Tips to making those lifestyle changes stick…


This week was a week where one of those studies that states the obvious comes out and revealed to us the lifestyle changes that could help us live longer.


The advice is as follows and apologies if you’ve heard it all before..

  • Eat well.

  • Avoid cigarettes.

  • Get a good night’s sleep.

  • Be physically active.

  • Manage stress.

  • Avoid binge drinking.

  • Be free from opioid addiction.

  • Have positive social relationships.

These are things that most of us know but can struggle to maintain. Knowing what we need to do and doing it are two very different things.

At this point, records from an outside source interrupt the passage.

(** * Lobster task provider: the scheduler of [lobster/core/source.py]

    A shallow embedding of [TaskProvider.obtain] and [TaskProvider.release]
    together with the properties of the provisioning cycle, followed by
    the release summary, the set-up of the provider and the script
    [merge_reports.py].

    Conventions of the embedding.
    - Python integers are [Z].  Python dictionaries are [gmap]s; a loop over
      [d.items()] runs over [map_to_list d], an enumeration that is fixed but
      otherwise unspecified, as the iteration order of a Python 2 dictionary.
    - Floats occur as quotients of integers, as the task estimate returned
      by the unit store and in the product [0.1 * total].  The quotients and
      the estimate are modelled by the rationals [Q]: the quotient of two
      integers below 2^53 is correctly rounded, so both [math.ceil] and
      [int] of it agree with the exact quotient for all core counts that
      can occur.  The product is modelled as the product of doubles that it
      is, rounded to the nearest double, for every total in the range of
      the doubles (below 2^1024, where Python raises [OverflowError]).
    - Exceptions are an explicit result type; [release] also keeps the
      state reached when the exception is raised.
    - The unit store, the task handlers and the storage layer are the
      interfaces through which [source.py] talks to the rest of Lobster. *)

From Stdlib Require Import ZArith QArith Qround Lia.
From stdpp Require Import gmap strings list fin_maps sorting pretty.

#[local] Set Warnings "-clear-no-such-hyp".

Open Scope Z_scope.

(* ===================================================================== *)
(** * Exceptions *)
(* ===================================================================== *)

Inductive exn : Type :=
| KeyError
| IndexError
| AttributeError
| ZeroDivisionError
| IOError
| OSError
| ValueError
| RuntimeError.

Inductive result (A : Type) : Type :=
| Ok (a : A)
| Raise (e : exn).
Arguments Ok {A} a.
Arguments Raise {A} e.

#[global] Instance result_ret : MRet result := fun A a => Ok a.
#[global] Instance result_bind : MBind result := fun A B f m =>
  match m with
  | Ok a => f a
  | Raise e => Raise e
  end.

#[global] Instance result_fmap : FMap result := fun A B f m =>
  match m with
  | Ok a => Ok (f a)
  | Raise e => Raise e
  end.

(* ===================================================================== *)
(** * Arithmetic of the source *)
(* ===================================================================== *)

(** [int(math.ceil(a / float(b)))] for integers [a] and [b <> 0]. *)
Definition ceil_div (a b : Z) : Z := - ((- a) / b).

(** [int(math.ceil(x))] for a float [x]. *)
Definition int_ceil (x : Q) : Z := Qceiling x.

(** Doubles that are not negative, as a mantissa and a binary exponent:
    [(m, e)] stands for [m * 2^e]. *)

(** [m / 2^s] rounded to the nearest integer, a tie to the even one. *)
Definition round_even (m s : Z) : Z :=
  let q := m / 2 ^ s in
  let r := m mod 2 ^ s in
  let half := 2 ^ (s - 1) in
  if orb (half <? r) (andb (r =? half) (Z.odd q)) then q + 1 else q.

(** The double nearest to [m * 2^e]: a mantissa of at most 53 bits. *)
Definition to_double (m e : Z) : Z * Z :=
  let s := Z.log2 m - 52 in
  if s <=? 0 then (m, e) else (round_even m s, e + s).

Definition mul_double (x y : Z * Z) : Z * Z :=
  to_double (fst x * fst y) (snd x + snd y).

(** [int(x)] of a double that is not negative. *)
Definition int_of_double (d : Z * Z) : Z :=
  let '(m, e) := d in
  if 0 <=? e then m * 2 ^ e else m / 2 ^ (- e).

(** The double written [0.1]: 3602879701896397 / 2^55, just above a
    tenth. *)
Definition tenth : Z * Z := (3602879701896397, -55).

Definition int_tenth_nonneg (n : Z) : Z :=
  int_of_double (mul_double tenth (to_double n 0)).

(** [int(0.1 * n)]: [n] is converted to a double, the product is rounded to
    the nearest double and [int] truncates towards zero; the product of
    doubles is symmetric in the sign. *)
Definition int_tenth (n : Z) : Z :=
  if n <? 0 then - int_tenth_nonneg (- n) else int_tenth_nonneg n.

(** [sum(xs)] *)
Definition sumZ (xs : list Z) : Z := foldr Z.add 0 xs.

(** [sum(d.values())] *)
Definition sum_values (d : gmap string Z) : Z := sumZ ((map_to_list d).*2).
(** * TechScanIQ continuous monitoring pipeline: a shallow embedding

    The development follows the Python sources under
    [techscaniq-v2/backend]:

    - [detection/change_detector.py]    (modules [ChangeDetector],
                                         [DetectorFacts])
    - [streaming/kafka_client.py]       (modules [Kafka], [KafkaFacts])
    - [pipeline/monitoring_pipeline.py] (modules [RateLimiter], [Pipeline],
                                         [PipelineFacts], [Scheduling])
    - [alerting/alert_engine.py]        (modules [AlertEngine], [AlertRules],
                                         [SMSChannel])

    with the primitives of Python ([Py]), of the cache ([Redis]) and of the
    URL parser ([Urllib]) they rely on.

    Conventions of the embedding.
    - Python [dict]s used as maps are [gmap]s, Python [set]s are [gset]s;
      iterating one of them is [map_to_list] / [elements]: one traversal
      order, fixed once and for all, as in one run of the interpreter.
      Python leaves the order unspecified; what is stated about the members
      of a list of changes does not depend on it.
    - JSON numbers (Python [int]/[float]) are rationals [Q].
    - Wall-clock instants are integers (seconds); every function that reads
      the clock in the source takes the reading as an argument, one reading
      for the reads of a step that takes no time to speak of, and one per
      read where the time between them counts ([detect_changes],
      [_trigger_scan]).
    - A [try: ... except Exception:] block is an [option] computation
      wrapped by the handler's fallback value.
    - Strings are byte strings; case conversion and white space are ASCII.
    - A table is the list or the map of its rows; a column of type [uuid]
      holds the 128-bit integer, a JSON column the value stored; the
      columns of [monitoring_alerts] that the [INSERT] of an alert does not
      name hold the defaults of the table's declaration, which are
      parameters ([AlertEngine.ColumnDefaults]).  The database and the cache answer every request, the cluster accepts or
      refuses each publish: the other exceptions modelled are those the
      code raises by itself, on an id that is not the text of a UUID, on a
      URL the parser refuses, on a duration the cache refuses, on a channel
      whose handler cannot be built. *)

From Stdlib Require Import ZArith QArith Qabs Lqa Lia Bool Ascii String.
From stdpp Require Import gmap strings list fin_maps sorting.
(** X9. The recursive check of the plugin rejects whatever the one-level
    check of src/index.js rejects: on a model with a [relations] mapping,
    if the one-level check throws then the recursive check throws the
    unsafe-relation error too, and if the recursive check passes so does the
    one-level check. The converse fails: a relation exposed without
    [using] below the top level passes the one-level check only. *)
Theorem recursive_check_is_stricter (E : Entity) (M : Model) rels :
  relations M = Some rels ->
  (forall e, checkRelations E M = Throw e ->
     exists r, Unsafe E M r
       /\ Plugin.performSafetyCheck E M = Throw (JsError (unsafe_message r)))
  /\ (Plugin.performSafetyCheck E M = Ok tt -> checkRelations E M = Ok tt)
  /\ (checkRelations Sample.UserOpenAddressEntity Sample.user_with_city = Ok tt
      /\ Plugin.performSafetyCheck Sample.UserOpenAddressEntity Sample.user_with_city
         = Throw (JsError (unsafe_message "city"))).
Proof.
  intros Hrels.
  assert (forall e, checkRelations E M = Throw e -> exists r, Unsafe E M r) as Hunsafe.
  { intros e He.
    destruct (checkRelations_spec E M rels Hrels)
      as [[_ Hok]|(_ & r & p & Hr & Hp & Hk & Hu & _)]; [congruence|].
    exists r. eapply Unsafe_here; eauto. }
  repeat split.
  - intros e He. destruct (Hunsafe e He) as [r Hr].
    destruct (performSafetyCheck_spec E M) as [[Hno _]|Hex]; [destruct (Hno r Hr)|exact Hex].
  - intros Hok. destruct (res_unit_cases (checkRelations E M)) as [H|[e He]]; [assumption|].
    destruct (Hunsafe e He) as [r Hr].
    destruct (performSafetyCheck_complete E M r Hr) as [e' He']. congruence.
Qed.

Lemma recursive_check_is_stricter_witness :
  relations Sample.user_with_address = Some [("address", Sample.address)]
  /\ checkRelations Sample.OpenUserEntity Sample.user_with_address
     = Throw (JsError (unsafe_message "address"))
  /\ exists r, Unsafe Sample.OpenUserEntity Sample.user_with_address r
       /\ Plugin.performSafetyCheck Sample.OpenUserEntity Sample.user_with_address
          = Throw (JsError (unsafe_message r)).
Proof.
  split; [reflexivity|]. split; [reflexivity|].
  exact (proj1 (recursive_check_is_stricter Sample.OpenUserEntity Sample.user_with_address
                  [("address", Sample.address)] eq_refl)
           (JsError (unsafe_message "address")) eq_refl).
Defined.

(** ** The root flag over several calls *)

Lemma IndexB_toJSON_root er base (M : Model) (o : Options) :
  truthy (opt_entityRoot o) = false ->
  IndexB.Model_toJSON er base M (ArgObject o)
  = IndexB.Model_represent er base M (orElse (opt_entity o) (defaultEntity M))
      (set_entityRoot o).
Proof.
  intros Hflag. unfold IndexB.Model_toJSON, IndexB.Model_toJSON_on.
  cbn [default_arg ensure_object]. unfold bind at 1. cbn [get].
  rewrite Hflag. reflexivity.
Qed.

Lemma IndexB_toJSON_flagged er base (M : Model) (o : Options) :
  truthy (opt_entityRoot o) = true ->
  IndexB.Model_toJSON er base M (ArgObject o) = base M o.
Proof.
  intros Hflag. unfold IndexB.Model_toJSON, IndexB.Model_toJSON_on.
  cbn [default_arg ensure_object]. unfold bind at 1. cbn [get].
  rewrite Hflag. reflexivity.
Qed.

(** X10. The flag is never cleared. On a host whose base serialization does
    not clear it either, a first [toJSON(opts)] leaves [opts.entityRoot]
    set, whether it returns or throws, so a second [toJSON] with the same
    options object, on any model, returns the base serialization and
    applies no entity. *)
Theorem flag_is_never_cleared er base (M M' : Model) (o : Options) :
  (forall m o', truthy (opt_entityRoot o') = true ->
                truthy (opt_entityRoot (snd (base m o'))) = true) ->
  truthy (opt_entityRoot o) = false ->
  truthy (opt_entityRoot (snd (IndexB.Model_toJSON er base M (ArgObject o)))) = true
  /\ IndexB.Model_toJSON er base M'
       (ArgObject (snd (IndexB.Model_toJSON er base M (ArgObject o))))
     = base M' (snd (IndexB.Model_toJSON er base M (ArgObject o)))
  /\ IndexA.Model_toJSON er base M'
       (ArgObject (snd (IndexA.Model_toJSON er base M (ArgObject o))))
     = base M' (snd (IndexA.Model_toJSON er base M (ArgObject o))).
Proof.
  intros Hbase Hflag.
  assert (truthy (opt_entityRoot (snd (IndexB.Model_toJSON er base M (ArgObject o)))) = true)
    as Hset.
  { rewrite (IndexB_toJSON_root er base M o Hflag).
    destruct (orElse (opt_entity o) (defaultEntity M)) as [E|]; [|reflexivity].
    rewrite IndexB_Model_represent_eq.
    pose proof (Hbase M (set_entityRoot o) eq_refl) as Hkept.
    destruct (entitySafeMode M && negb (truthy (opt_shallow (set_entityRoot o))));
      [destruct (checkRelations E M) as [[]|err]; [|reflexivity]|];
      destruct (base M (set_entityRoot o)) as [[json|err] o']; exact Hkept. }
  split; [exact Hset|]. split.
  - exact (IndexB_toJSON_flagged er base M' _ Hset).
  - exact (IndexB_toJSON_flagged er base M' _ Hset).
Qed.

Lemma flag_is_never_cleared_witness :
  truthy (opt_entityRoot (Sample.with_entity Sample.UserEntity)) = false
  /\ IndexB.Model_toJSON JsonEntity.represent_on Bookshelf.raw Sample.other_user
       (ArgObject (snd (IndexB.Model_toJSON JsonEntity.represent_on Bookshelf.raw Sample.user
                          (ArgObject (Sample.with_entity Sample.UserEntity)))))
     = Bookshelf.raw Sample.other_user
         (snd (IndexB.Model_toJSON JsonEntity.represent_on Bookshelf.raw Sample.user
                 (ArgObject (Sample.with_entity Sample.UserEntity)))).
Proof.
  split; [reflexivity|].
  exact (proj1 (proj2 (flag_is_never_cleared JsonEntity.represent_on Bookshelf.raw
                         Sample.user Sample.other_user
                         (Sample.with_entity Sample.UserEntity)
                         (fun m o' H => H) eq_refl))).
Defined.

(** ** Collections of the first definition in src/index.js *)

Lemma hooked_toJSON_root er (M : Model) (o : Options) :
  truthy (opt_entityRoot o) = false ->
  Bookshelf.hooked_toJSON er M o
  = IndexB.Model_represent er Bookshelf.raw M (orElse (opt_entity o) (defaultEntity M))
      (set_entityRoot o).
Proof.
  intros Hflag. rewrite hooked_toJSON_eq.
  change (IndexB.Model_toJSON_on er (Bookshelf.serialize_with (Bookshelf.hooked_toJSON er)) M o)
    with (IndexB.Model_toJSON er (Bookshelf.serialize_with (Bookshelf.hooked_toJSON er)) M
            (ArgObject o)).
  rewrite (IndexB_toJSON_root _ _ M o Hflag).
  destruct (orElse (opt_entity o) (defaultEntity M)) as [E|]; [|reflexivity].
  rewrite !IndexB_Model_represent_eq.
  now rewrite (serialize_with_flagged er M (set_entityRoot o) eq_refl).
Qed.





Lemma each_call_without_object er (ms : list Model) (arg : Arg) :
  is_object arg = false ->
  (forall m, In m ms -> defaultEntity m = None) ->
  Bookshelf.each_toJSON (Bookshelf.call_toJSON (Bookshelf.hooked_call er)) ms arg
  = (Ok (map (fun _ => VUndefined) ms), arg).
Proof.
  intros Harg. induction ms as [|m ms IH]; intros Hnone; [reflexivity|].
  cbn [Bookshelf.each_toJSON map]. unfold bind at 1.
  assert (Bookshelf.call_toJSON (Bookshelf.hooked_call er) m arg = (Ok VUndefined, arg)) as ->.
  { unfold Bookshelf.call_toJSON, Bookshelf.hooked_call.
    assert (ensure_object (default_arg arg) = empty_options) as ->
      by (destruct arg; [discriminate Harg | reflexivity..]).
    rewrite (hooked_toJSON_root er m empty_options eq_refl).
    cbn [opt_entity empty_options orElse]. rewrite (Hnone m (or_introl eq_refl)).
    destruct arg; [discriminate Harg | reflexivity..]. }
  unfold bind at 1. rewrite IH by (intros m' Hm'; apply Hnone; now right). reflexivity.
Qed.

Lemma filter_truthy_undefined {A : Type} (xs : list A) :
  filter truthy (map (fun _ => VUndefined) xs) = [].
Proof. induction xs as [|x xs IH]; [reflexivity | exact IH]. Qed.

(** X12. Without an entity a collection serializes to the empty array. In
    the first definition of src/index.js this holds when [toJSON] is called
    without an options object and no model has a default entity: every
    model answers [undefined], and the falsy entries are dropped. In the
    second definition it holds, when the model class has no default entity,
    for a call without an options object and for an options object without
    an [entity] on which [entityRoot] is not set: [represent] is reached
    with no entity and the models are not serialized at all. On an options
    object with [entityRoot] already set the second definition returns the
    base serialization instead, entity or not. *)
Theorem collection_without_entity_is_empty er cbase (C : Collection) (arg : Arg)
  (o : Options) :
  (is_object arg = false ->
   (forall m, In m (models C) -> defaultEntity m = None) ->
   IndexA.Collection_toJSON (Bookshelf.hooked_collection_args er) C arg
   = (Ok (VArr []), arg))
  /\ (model_defaultEntity C = None ->
      truthy (opt_entityRoot o) = false ->
      opt_entity o = None ->
      IndexB.Collection_toJSON er cbase C (ArgObject o) = (Ok (VArr []), set_entityRoot o))
  /\ (model_defaultEntity C = None ->
      is_object arg = false ->
      IndexB.Collection_toJSON er cbase C arg = (Ok (VArr []), set_entityRoot empty_options))
  /\ (truthy (opt_entityRoot o) = true ->
      IndexB.Collection_toJSON er cbase C (ArgObject o)
      = match cbase C o with
        | (Ok items, o') => (Ok (VArr items), o')
        | (Throw err, o') => (Throw err, o')
        end).
Proof.
  repeat split.
  - intros Harg Hnone.
    unfold IndexA.Collection_toJSON, Bookshelf.hooked_collection_args,
      Bookshelf.collection_serialize_with, bind.
    rewrite (each_call_without_object er (models C) arg Harg Hnone).
    unfold ret. now rewrite filter_truthy_undefined.
  - intros Hdefault Hflag Hentity.
    unfold IndexB.Collection_toJSON, IndexB.Collection_toJSON_on.
    cbn [default_arg ensure_object]. unfold bind at 1. cbn [get].
    rewrite Hflag. cbn [negb]. unfold bind, modify, get.
    cbn [set_entityRoot opt_entity]. rewrite Hentity, Hdefault. reflexivity.
  - intros Hdefault Harg.
    unfold IndexB.Collection_toJSON, IndexB.Collection_toJSON_on.
    assert (ensure_object (default_arg arg) = empty_options) as ->
      by (destruct arg; [discriminate Harg | reflexivity..]).
    unfold bind at 1. cbn [get empty_options opt_entityRoot truthy negb].
    unfold bind, modify, get. cbn [set_entityRoot opt_entity orElse].
    rewrite Hdefault. reflexivity.
  - intros Hflag.
    unfold IndexB.Collection_toJSON, IndexB.Collection_toJSON_on.
    cbn [default_arg ensure_object]. unfold bind at 1. cbn [get].
    rewrite Hflag. cbn [negb]. unfold bind, ret.
    destruct (cbase C o) as [[items|err] o']; reflexivity.
Qed.

Lemma collection_without_entity_is_empty_witness :
  is_object ArgNull = false
  /\ IndexA.Collection_toJSON (Bookshelf.hooked_collection_args JsonEntity.represent_on)
       (Sample.users [Sample.user; Sample.user_with_city]) ArgNull
     = (Ok (VArr []), ArgNull).
Proof.
  split; [reflexivity|].
  apply (proj1 (collection_without_entity_is_empty JsonEntity.represent_on
                  (Bookshelf.hooked_collection JsonEntity.represent_on)
                  (Sample.users [Sample.user; Sample.user_with_city]) ArgNull empty_options)
           eq_refl).
  intros m [<-|[<-|[]]]; reflexivity.
Defined.

(** ** Collections: [present], and the one-level check *)

(** [Collection.present], stage by stage. *)
Lemma Collection_present_eq er cbase cload (options : Arg) (C : Collection)
  (loads : list (list string)) :
  Plugin.Collection_present er cbase cload options (Plugin.mkWorld C loads)
  = match first_nonempty
            [opt_entity (ensure_object (default_arg options));
             opt_with (ensure_object (default_arg options));
             opt_using (ensure_object (default_arg options));
             model_defaultEntity C] with
    | None => (Ok (VArr []), Plugin.mkWorld C loads)
    | Some e =>
        match first C with
        | None => (Ok (VArr []), Plugin.mkWorld C loads)
        | Some m =>
            match Plugin.detectRelationsToLoad (Some e) (Some m) "" with
            | Throw err => (Throw err, Plugin.mkWorld C loads)
            | Ok paths =>
                match cload paths C with
                | (Throw err, C') => (Throw err, Plugin.mkWorld C' (loads ++ [paths]))
                | (Ok _, C') =>
                    Plugin.Collection_represent er cbase (Some e)
                      (ArgObject (extend_safe_false (ensure_object (default_arg options))))
                      (Plugin.mkWorld C' (loads ++ [paths]))
                end
            end
        end
    end.
Proof.
  unfold Plugin.Collection_present. unfold bind at 1. cbn [get Plugin.this].
  rewrite orElse_first_nonempty4.
  destruct (first_nonempty _) as [e|]; [|reflexivity].
  destruct C as [s d [|m ms]]; [reflexivity|].
  cbn [size models length Nat.eqb first head].
  unfold bind at 1. cbn [get]. unfold bind at 1. unfold lift at 1.
  cbn [Plugin.this first models head].
  destruct (Plugin.detectRelationsToLoad (Some e) (Some m) "") as [paths|err]; [|reflexivity].
  unfold bind at 1. unfold Plugin.load_if_truthy, Plugin.load.
  cbn [truthy Plugin.this Plugin.loads].
  destruct (cload paths _) as [[[]|err] C']; reflexivity.
Qed.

“Insight alone is not enough” as the old phrase goes. We need to couple this knowledge with action if we want things to change.


How do we make that change?


Firstly, knowing why you want to change is a good start.


If we know why we want to do something and it means something important to us. It will be a lot easier to motivate ourselves.


Holding this purpose in mind, it is then about taking a step towards the behaviour you want to change.


Perhaps it’s getting to bed 15 minutes earlier?


If you manage get this bit done, the next key step is to cultivate an awareness of how it feels when you have made a change in your life.


How did it feel when you went to bed slightly earlier?


Slightly smug? Relieved?


How about when you got up?

Still knackered!


Any shifts in experience?


Actually my day felt slightly easier today.


Actively reaffirming these changes in our minds, allows our brains to begin to associate the rewards of the new behaviour and it becomes something we are more likely to stick with if we do this over time.


By doing this again and again and learning to become more present in our lives, we can begin to make more decisions that can lead us towards who we want to be, rather than stuck in old patterns.


These are skills which I help my clients to uncover and build in therapy. Working in a holistic style these 8 lifestyle changes are not something that we might address directly in sessions but often develop as by products of taking care of physical and mental health.